Code for splitting data derived from the PSYCOP project into train test splits.
If each combination of stratification_cols is considered a stratum, some strata might have only one member. E.g. there may only be one patient that gets both lung_cancer and schizophrenia.
But we don't care about each combination being balanced, we only care about each category being balanced individually.

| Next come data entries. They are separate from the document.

(** The host maps the shadow tables at their physical addresses.  v3_replace_shdw_page32
    takes the address in a directory entry for a pointer, without V3_VAddr: on other hosts it
    reads and writes another place. *)
Definition flat_tables (T : gset Z) : Prop := forall t, t ∈ T -> V3_VAddr t = t.

(** The guest faults at [gva]: isolated shadow tables [T], with a table for [gva], and
    nothing being emulated. *)
Record faulting (v : list shadow_region) (T : gset Z) (s : vm) (gva : Z) : Prop := {
  ft_iso : isolated_but nowhere v (pd_of s) T (supply (pool s)) (hmem s);
  ft_gva : is_u 32 gva;
  ft_pde : Pde32.present (get_pde32 (hmem s) (V3_VAddr (pd_of s)) (PDE32_INDEX gva)) <> 0;
  ft_idle : idle s;
}.

Definition tables (T : gset Z) (s : vm) : gset Z := {[pd_of s]} ∪ T.

Lemma faulting_table v T s gva :
  flat_tables T -> faulting v T s gva -> exists t, t ∈ T /\ table_at s gva t /\ page_apart s t.
Proof.
  intros Hf [Hi Hg Hp _]. destruct (isolated_table v T _ s gva Hi Hp Hf) as (t & Ht & Hta).
  exists t. split_and!; [done|done|]. intros p Hps.
  destruct (iso_fresh _ _ _ _ _ _ Hi p Hps) as (_ & (Ha & _) & Hn & _). set_solver.
Qed.

(** The state at the debug exception once the hooks have got the writes. *)
Record written (K : gset Z) (s2 sw : vm) : Prop := {
  wn_done : complete_writes (write_regions (emulator (info s2))) s2 = Done sw;
  wn_state : sw = upd_emu (s2 <| hmem := hmem sw |>) (fun e => e <| write_regions := [] |>);
  wn_keep q i : q ∈ K -> 0 <= i < 1024 -> load32 (hmem sw) (slot q i) = load32 (hmem s2) (slot q i);
}.

Lemma begun_table v T s s' i gva t p pte m ws :
  faulting v T s gva -> t ∈ T -> table_at s gva t -> p ∈ supply (pool s) ->
  (forall q j, q ∈ tables T s -> is_slot q j -> q <> p -> load32 m (slot q j) = load32 (hmem s) (slot q j)) ->
  installed s s' gva t p pte m ws ->
  (forall q j, q ∈ tables T s -> 0 <= j < 1024 -> (q, j) <> (t, PTE32_INDEX gva) ->
     load32 (hmem (start_emulation i s')) (slot q j) = load32 (hmem s) (slot q j)) /\
  table_at (start_emulation i s') gva t /\
  load32 m (slot t (PTE32_INDEX gva)) = entry s gva t.
Proof.
  intros Hf HtT Ht Hps Hm Hin. pose proof (ft_iso _ _ _ _ Hf) as Hiso.
  destruct (iso_fresh _ _ _ _ _ _ Hiso p Hps) as (_ & _ & Hpn & _).
  assert (pd_of s' = pd_of s) as Hpd by (unfold pd_of; by rewrite (in_info _ _ _ _ _ _ _ _ Hin)).
  assert (forall q j, q ∈ tables T s -> 0 <= j < 1024 -> is_slot q j) as Hslot.
  { intros q j Hq Hj. split; [|done]. by apply (iso_frames _ _ _ _ _ _ Hiso). }
  assert (forall q j, q ∈ tables T s -> 0 <= j < 1024 -> (q, j) <> (t, PTE32_INDEX gva) ->
    load32 (hmem s') (slot q j) = load32 (hmem s) (slot q j)) as Hk.
  { intros q j Hq Hj Hne. rewrite (in_mem _ _ _ _ _ _ _ _ Hin), load_store_slot_ne;
      [|by apply Hslot|by apply (table_slot s gva)|done].
    apply Hm; [done|by apply Hslot|]. unfold tables in Hq. set_solver. }
  split; [exact Hk|]. split.
  - apply (table_at_same s); [done|exact Hpd|]. apply Hk.
    + unfold tables. set_solver.
    + apply PDE32_INDEX_range.
    + intros [= Heq _]. by apply (ta_ne _ _ _ Ht).
  - apply Hm; [unfold tables; set_solver|by apply (table_slot s gva)|set_solver].
Qed.

Lemma emulated_cycle v T s s' i gva t p pte0 wr m ws :
  faulting v T s gva -> t ∈ T -> table_at s gva t -> shadow_walk s gva = None -> is_u 1 wr ->
  (forall q j, q ∈ tables T s -> is_slot q j -> q <> p -> load32 m (slot q j) = load32 (hmem s) (slot q j)) ->
  installed s s' gva t p (data_pte pte0 wr (V3_VAddr p)) m ws ->
  let s1 := start_emulation i s' in
  supply (pool s) = p :: supply (pool s1) /\ get_tf s1 = 1 /\
  shadow_walk s1 gva = Some (p + gva mod PAGE_SIZE) /\
  Z.testbit (entry s1 gva t) 1 = negb (wr =? 0) /\ Z.testbit (entry s1 gva t) 2 = true /\
  forall stray s2 sw, stepped (K := tables T s) s1 s2 -> written (tables T s) s2 sw ->
  exists s3, v3_emulation_exit_handler stray s2 = Done (0, s3) /\
    hmem s3 = store32 (hmem sw) (slot t (PTE32_INDEX gva)) 0 /\
    (forall va, is_u 32 va -> shadow_walk s3 va = shadow_walk s va) /\
    pool s3 = mk_page_pool (supply (pool s1)) (p :: freed (pool s)) /\ idle s3 /\
    run_state (info s3) = VM_RUNNING /\ get_tf s3 = get_tf s /\
    field (exceptions (ctrl_area (vmcb s3))) 1 1 = 0.
Proof.
  intros Hf HtT Ht Hw Hwr Hm Hin s1. pose proof (ft_iso _ _ _ _ Hf) as Hiso.
  assert (p ∈ supply (pool s)) as Hps by (rewrite (in_pool _ _ _ _ _ _ _ _ Hin); set_solver).
  destruct (iso_fresh _ _ _ _ _ _ Hiso p Hps) as (_ & Hfp & Hpn & _).
  destruct (begun_table v T s s' i gva t p _ m ws Hf HtT Ht Hps Hm Hin) as (Hk & Ht1 & Hent).
  destruct (data_pte_eq pte0 wr p Hfp Hwr) as (Hu & Hodd & Hbase & Hwb & Hub).
  assert (entry s1 gva t = data_pte pte0 wr (V3_VAddr p)) as He1.
  { unfold entry. change (hmem s1) with (hmem s'). rewrite (in_mem _ _ _ _ _ _ _ _ Hin).
    by apply load_store_slot. }
  assert (Z.odd (entry s gva t) = false) as Hev.
  { rewrite (walk_at s gva t Ht (ft_gva _ _ _ _ Hf)) in Hw. by destruct (Z.odd _). }
  split_and!.
  - by rewrite (in_pool _ _ _ _ _ _ _ _ Hin).
  - by apply tf_set.
  - rewrite (walk_at s1 gva t Ht1 (ft_gva _ _ _ _ Hf)), He1, Hodd, Hbase. done.
  - by rewrite He1.
  - by rewrite He1.
  - intros stray s2 sw [Se Sp So St] [Wd Ws Wk].
    assert (emulator (info sw) = (emulator (info s1)) <| write_regions := [] |>) as Hemu
      by (rewrite Ws; cbn; by rewrite Se).
    assert (table_at sw gva t) as Htw.
    { apply (table_at_same s1); [done|rewrite Ws; exact Sp|].
      assert (pd_of s1 ∈ tables T s) as Hpd.
      { unfold s1, tables, pd_of. cbn. rewrite (in_info _ _ _ _ _ _ _ _ Hin). cbn. set_solver. }
      rewrite Wk, St by (done || apply PDE32_INDEX_range). done. }
    assert (pd_of sw = pd_of s) as Hpdw.
    { transitivity (pd_of s2); [by rewrite Ws|]. rewrite Sp. unfold s1, pd_of. cbn.
      by rewrite (in_info _ _ _ _ _ _ _ _ Hin). }
    assert (forall q j, q ∈ tables T s -> 0 <= j < 1024 -> (q, j) <> (t, PTE32_INDEX gva) ->
      load32 (hmem sw) (slot q j) = load32 (hmem s) (slot q j)) as Hall.
    { intros q j Hq Hj Hne. rewrite Wk, St by done. by apply Hk. }
    assert (saved_pages (emulator (info sw)) = []) as Hsv.
    { rewrite Hemu. cbn. rewrite (in_saved _ _ _ _ _ _ _ _ Hin), Hent. cbv zeta.
      rewrite Hev. apply (ft_idle _ _ _ _ Hf). }
    destruct (exit_eq stray s2 sw gva t p (data_pte pte0 wr (V3_VAddr p)) 0 Wd (ft_gva _ _ _ _ Hf) Htw)
      as (s3 & He & Hm3 & Hp3 & Hpd3 & Hid & Hrun & Htf & Hdb).
    + rewrite Hemu. cbn. rewrite (in_pages _ _ _ _ _ _ _ _ Hin). by rewrite (idle_pages _ (ft_idle _ _ _ _ Hf)).
    + by rewrite Hemu.
    + rewrite Hemu. cbn. by apply field_range.
    + by left.
    + exists s3. split_and!; try done.
      * by rewrite Hm3, Hsv.
      * intros va Hva. apply (walk_cleared v T _ s s3 (hmem sw) t (PTE32_INDEX gva) va Hiso HtT);
          [congruence|apply PTE32_INDEX_range|by rewrite Hm3, Hsv|done|done|done].
      * rewrite Hp3, Ws. cbn. rewrite So. rewrite (in_pool _ _ _ _ _ _ _ _ Hin). done.
      * rewrite Htf, Hemu. cbn. unfold get_tf, set_intercept_db. cbn. by rewrite (in_info _ _ _ _ _ _ _ _ Hin).
Qed.

(** The instruction can be fetched and decoded, and there is memory for the bookkeeping. *)
Record emulable (ee : emu_env) (s : vm) : Prop := {
  el_fetch : exists ret instr, read_instr (ee_instr ee) s = Done (ret, instr) /\ ret <> -1 /\
    (decode_instr ee instr s).1.1 <> -1;
  el_page : exists p ps, supply (pool s) = p :: ps /\ p <> NULL;
  el_malloc : ee_page_ok ee = true /\ ee_op_ok ee = true /\ ee_saved_ok ee = true;
}.

Lemma install_returns ee gva page pte s : ee_saved_ok ee = true -> exists s', install_page ee gva page pte s = Done s'.
Proof.
  intros Hs. unfold install_page. cbv zeta. destruct (v3_replace_shdw_page32 _ _ _ _) as [[? ?] ?].
  rewrite Hs. destruct (_ =? 1); by eexists.
Qed.

(** What both functions do first. *)
Lemma emulable_begins ee s : emulable ee s -> exists ret instr r i sd p sp,
  read_instr (ee_instr ee) s = Done (ret, instr) /\ (ret =? -1) = false /\
  decode_instr ee instr s = (r, i, sd) /\ (r =? -1) = false /\ Xed.op_size i = access_size ee s /\
  get_new_page sd = Done (V3_VAddr p, sp).
Proof.
  intros [(ret & instr & Hr & Hret & Hd) (p & ps & Hp & Hp0) _].
  destruct (decode_instr ee instr s) as [[r i] sd] eqn:E. cbn in Hd.
  pose proof (decode_instr_frame _ _ _ _ _ _ E) as Hsd.
  assert (exists sp, get_new_page sd = Done (V3_VAddr p, sp)) as [sp Hsp].
  { unfold get_new_page. assert (pool sd = pool s) as -> by by rewrite Hsd. unfold V3_AllocPages.
    destruct (pool s) as [sup fr]. cbn in Hp. subst sup. cbn [supply].
    rewrite (proj2 (Z.eqb_neq _ _) Hp0). by eexists. }
  exists ret, instr, r, i, sd, p, sp. split_and!; [done|by apply Z.eqb_neq|done|by apply Z.eqb_neq| |done].
  unfold access_size. by rewrite Hr, E.
Qed.

Lemma emulate_write_returns ee s gva fn gpa priv :
  emulable ee s -> exists s1, v3_emulate_memory_write ee s gva fn gpa priv = Done (0, s1).
Proof.
  intros He. destruct (emulable_begins ee s He) as (ret & instr & r & i & sd & p & sp & Hr & _ & Hd & Hr1 & _ & Hp).
  destruct (el_malloc _ _ He) as (H1 & H2 & H3). unfold v3_emulate_memory_write. cbv zeta.
  rewrite Hr, outcome_bind_done, Hd, Hr1, Hp, outcome_bind_done, H1, H2. cbn [allocated].
  match goal with |- context [install_page ?e ?g ?q ?w ?x] => destruct (install_returns e g q w x H3) as (s' & ->) end.
  rewrite outcome_bind_done. destruct (_ =? 0); by eexists.
Qed.

Lemma emulate_read_returns K ee s gva fn gpa priv :
  MemHooksOk K -> emulable ee s -> access_size ee s <= PAGE_SIZE ->
  (forall dst s0 r s', hook_read_fn fn gpa dst (access_size ee s) priv s0 = Done (r, s') -> u32 r = access_size ee s) ->
  exists s1, v3_emulate_memory_read ee s gva fn gpa priv = Done (0, s1).
Proof.
  intros HK He Hsz Hhook.
  destruct (emulable_begins ee s He) as (ret & instr & r & i & sd & p & sp & Hr & Hret & Hd & Hr1 & Hi & Hp).
  destruct (el_malloc _ _ He) as (H1 & _ & H3). unfold v3_emulate_memory_read. cbv zeta.
  rewrite Hr, outcome_bind_done, Hret, Hd, Hr1, Hp, outcome_bind_done, H1, Hi. cbn [allocated].
  destruct (hook_read_ok fn gpa (V3_VAddr p + PT32_PAGE_OFFSET gva) (access_size ee s) priv sp) as (rr & m & Hrr & _).
  pose proof (Hhook _ _ _ _ Hrr) as Hu. rewrite Hrr, outcome_bind_done, Hu, Z.eqb_refl.
  destruct (Z.eqb_spec rr (-1)) as [->|_]; [exfalso; change (u32 (-1)) with 4294967295 in Hu; lia|]. cbn [orb negb].
  match goal with |- context [install_page ?e ?g ?q ?w ?x] => destruct (install_returns e g q w x H3) as (s' & ->) end.
  by eexists.
Qed.

(** C10. A write to hooked memory reaches its hook.  On a fault at an address without a shadow
    entry, v3_emulate_memory_write maps a fresh page of the host there, writable for the
    guest, and single-steps it; whatever the guest leaves on that page by the debug
    exception, the exit handler calls the hook with the address of the write on it, the
    operand size and the hook's data.  Afterwards the processor translates every address as
    before the fault, the page is given back, and the trap flag is the guest's own.  The
    function succeeds whenever the instruction decodes and there is memory.  All this on a
    host that maps the shadow tables at their physical addresses. *)
Theorem emulated_write_reaches_hook v T s gva ee fn gpa priv :
  flat_tables T -> faulting v T s gva -> MemHooksOk (tables T s) -> shadow_walk s gva = None ->
  (emulable ee s -> exists s1, v3_emulate_memory_write ee s gva fn gpa priv = Done (0, s1)) /\
  forall s1, v3_emulate_memory_write ee s gva fn gpa priv = Done (0, s1) ->
  exists p t, supply (pool s) = p :: supply (pool s1) /\ get_tf s1 = 1 /\
    shadow_walk s1 gva = Some (p + gva mod PAGE_SIZE) /\ table_at s1 gva t /\
    Z.testbit (entry s1 gva t) 1 = true /\ Z.testbit (entry s1 gva t) 2 = true /\
    forall stray s2, stepped (K := tables T s) s1 s2 ->
    exists r m s3,
      hook_write_fn fn gpa (V3_VAddr (p + gva mod PAGE_SIZE)) (access_size ee s) priv s2 =
        Done (r, s2 <| hmem := m |>) /\
      v3_emulation_exit_handler stray s2 = Done (0, s3) /\
      hmem s3 = store32 m (slot t (PTE32_INDEX gva)) 0 /\
      (forall va, is_u 32 va -> shadow_walk s3 va = shadow_walk s va) /\
      pool s3 = mk_page_pool (supply (pool s1)) (p :: freed (pool s)) /\ idle s3 /\
      run_state (info s3) = VM_RUNNING /\ get_tf s3 = get_tf s /\
      field (exceptions (ctrl_area (vmcb s3))) 1 1 = 0.
Proof.
  intros Hfl Hf HK Hw. split; [apply emulate_write_returns|]. intros s1 He.
  destruct (faulting_table v T s gva Hfl Hf) as (t & HtT & Ht & Hap).
  pose proof (ft_gva _ _ _ _ Hf) as Hg. pose proof (ft_idle _ _ _ _ Hf) as Hid.
  destruct (emulate_write_inv ee s gva fn gpa priv s1 t Ht Hg Hap He) as (p & s' & i & Hp0 & Hsz & Hin & Hs1).
  rewrite (idle_running _ Hid) in Hs1. cbn in Hs1. subst s1.
  assert (p ∈ supply (pool s)) as Hps by (rewrite (in_pool _ _ _ _ _ _ _ _ Hin); set_solver).
  pose proof (ft_iso _ _ _ _ Hf) as Hiso.
  destruct (iso_fresh _ _ _ _ _ _ Hiso p Hps) as (_ & (Hpa & _) & _).
  assert (forall q j, q ∈ tables T s -> is_slot q j -> q <> p ->
    load32 (memset0 (hmem s) (V3_VAddr p) PAGE_SIZE) (slot q j) = load32 (hmem s) (slot q j)) as Hm
    by (intros q j _ Hq Hne; by apply load_memset_slot).
  destruct (begun_table v T s s' i gva t p _ _ _ Hf HtT Ht Hps Hm Hin) as (_ & Ht1 & _).
  destruct (emulated_cycle v T s s' i gva t p _ 1 _ _ Hf HtT Ht Hw ltac:(done) Hm Hin)
    as (H1 & H2 & H3 & H4 & H5 & Hexit).
  exists p, t. split_and!; [done..|]. intros stray s2 Hst.
  assert (write_regions (emulator (info s2)) = [mk_write_region (V3_VAddr p + PT32_PAGE_OFFSET gva)
    (access_size ee s) fn gpa priv]) as Hws.
  { rewrite (sp_emu _ _ Hst). cbn. rewrite (in_writes _ _ _ _ _ _ _ _ Hin), (idle_writes _ Hid). done. }
  rewrite os_linear by (done || by apply Z.mod_pos_bound).
  rewrite PT32_PAGE_OFFSET_eq in Hws by done.
  destruct (hook_write_ok (K := tables T s) fn gpa (V3_VAddr p + gva mod PAGE_SIZE) (access_size ee s) priv s2)
    as (r & m & Hr & Hk).
  destruct (Hexit stray s2 (upd_emu (s2 <| hmem := m |>) (fun e => e <| write_regions := [] |>)) Hst)
    as (s3 & Hs3 & Hrest); [|by exists r, m, s3].
  split; [|done|done]. rewrite Hws. cbn [complete_writes wr_write write_addr write_data wr_length private_data].
  change (2 ^ 12) with PAGE_SIZE. by rewrite Hr.
Qed.
(* ===== verification/SvmExit.v ===== *)
(** Exits of the guest: svm_handler.c, svm_halt.c, svm_pause.c and svm_wbinvd.c.

    When the guest leaves its mode the VMM copies its registers from the VMCB, calls the
    handler for the exit code, injects a pending exception or interrupt, and copies the
    registers back.  [machine] puts the states of the components together, and
    [v3_handle_svm_exit] is the composition of their handlers.  The theorems show that the
    composition keeps the guest in its memory, exit after exit, that an exit which needs no
    action is invisible to the guest, and what HLT and WBINVD do. *)
From stdpp Require Import base tactics numbers list gmap.
From S2P Require Import Prelude Chain Host MemMap IoMap Paging Intr Pic Hashtable GuestInfo GuestMem Decoder.
From S2P Require Import Xed Vmcb ShadowPaging Invlpg CtrlRegs Isolation SvmIo Emulator.

Module SvmExit.
Import Intr GuestInfo Vmcb ShadowPaging.

(** The exit codes that the switch names. *)
Definition VMEXIT_CR0_READ : Z := 0x00000000.
Definition VMEXIT_CR3_READ : Z := 0x00000003.
Definition VMEXIT_CR0_WRITE : Z := 0x00000010.
Definition VMEXIT_CR3_WRITE : Z := 0x00000013.
Definition VMEXIT_EXCP1 : Z := 0x00000041.
Definition VMEXIT_EXCP14 : Z := 0x0000004e.
Definition VMEXIT_INTR : Z := 0x00000060.
Definition VMEXIT_SMI : Z := 0x00000062.
Definition VMEXIT_PAUSE : Z := 0x00000077.
Definition VMEXIT_HLT : Z := 0x00000078.
Definition VMEXIT_INVLPG : Z := 0x00000079.
Definition VMEXIT_IOIO : Z := 0x0000007b.
Definition VMEXIT_VMMCALL : Z := 0x00000081.
Definition VMEXIT_WBINVD : Z := 0x00000089.
Definition VMEXIT_NPF : Z := 0x00000400.

(** [struct guest_info] with all of its components: the guest and the host, the interrupt
    controller of [intr_state] and its hooks, the I/O map, and the devices. *)
Record machine (C D : Type) := mk_machine {
  m_vm : vm;
  m_controller : option C;
  m_irq_hooks : list (option v3_irq_hook);
  m_io_map : IoMap.vmm_io_map;
  m_dev : D;
}.
#[global] Arguments mk_machine {C D}.
#[global] Arguments m_vm {C D}.
#[global] Arguments m_controller {C D}.
#[global] Arguments m_irq_hooks {C D}.
#[global] Arguments m_io_map {C D}.
#[global] Arguments m_dev {C D}.

#[export] Instance eta_machine {C D} : Eta (machine C D) := fun m =>
  mk_machine (m_vm m) (m_controller m) (m_irq_hooks m) (m_io_map m) (m_dev m).

(** What the handlers find in memory that they do not initialise, the results of V3_Malloc,
    and the number of instruction prefixes they scan at most. *)
Record exit_env := mk_exit_env {
  xe_instr : list Z;
  xe_dec : Xed.x86_instr;
  xe_ok : bool * bool;
  xe_ok_pd : bool * bool * bool;
  xe_ok_pt : Z -> bool * bool * bool;
  xe_fuel : nat;
  xe_emu : Emulator.emu_env;
  xe_stray : Z;
}.

(** ** Registers *)

Definition update_modes (info : guest_info) : guest_info :=
  let info := info <| cpu_mode := v3_get_cpu_mode info |> in
  info <| mem_mode := v3_get_mem_mode info |>.

Definition load_regs (info : guest_info) (v : vmcb_t) : guest_info :=
  let g := save_area v in
  let info := info <| rip := sv_rip g |> in
  let info := info <| vm_regs := (vm_regs info) <| rsp := sv_rsp g |> <| rax := sv_rax g |> |> in
  let info := info <| cpl := sv_cpl g |> in
  let info := info <| ctrl_regs := mk_v3_ctrl_regs (sv_cr0 g) (sv_cr2 g) (sv_cr3 g) (sv_cr4 g)
                                     (V_TPR (ctrl_area v)) (sv_rflags g) (sv_efer g) |> in
  let info := info <| dbg_regs := (dbg_regs info) <| dr6 := sv_dr6 g |> <| dr7 := sv_dr7 g |> |> in
  let info := info <| segments := get_vmcb_segments g |> in
  update_modes info.

Definition store_regs (info : guest_info) (v : vmcb_t) : vmcb_t :=
  let c := ctrl_regs info in
  let g := save_area v in
  let g := g <| sv_cr0 := cr0 c |> <| sv_cr2 := cr2 c |> <| sv_cr3 := cr3 c |> <| sv_cr4 := cr4 c |>
             <| sv_dr6 := dr6 (dbg_regs info) |> <| sv_dr7 := dr7 (dbg_regs info) |> in
  let g := g <| sv_rflags := rflags c |> <| sv_efer := efer c |> <| sv_cpl := u8 (cpl info) |>
             <| sv_rax := rax (vm_regs info) |> <| sv_rip := rip info |>
             <| sv_rsp := rsp (vm_regs info) |> in
  v <| ctrl_area := (ctrl_area v) <| V_TPR := Z.land (cr8 c) 0xff |> |>
    <| save_area := set_vmcb_segments g (segments info) |>.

E.g. if we have two binary variables, cancer
and schizophrenia
:
Unsplit
patient_id | cancer | schizophrenia |
---|---|---|
1 | 1 | 1 |
2 | 1 | 0 |
3 | 0 | 1 |
One of these categories, cancer + schizophrenia
has only one individual – and thus can't get balanced! sklearn
then outputs
ValueError: The least populated class in y has only 1 member, which is too few.
The minimum number of groups for any class cannot be less than 2.
But we don't care about that, we just want both cancer
and schizophrenia
to be balanced. A split like this would be great for us:
Train
patient_id | cancer | schizophrenia |
---|---|---|
1 | 1 | 1 |
Test
patient_id | cancer | schizophrenia |
---|---|---|
2 | 1 | 0 |
3 | 0 | 1 |
This is balanced, because in both train and test there's exactly one individual with cancer
, and one with schizophrenia
.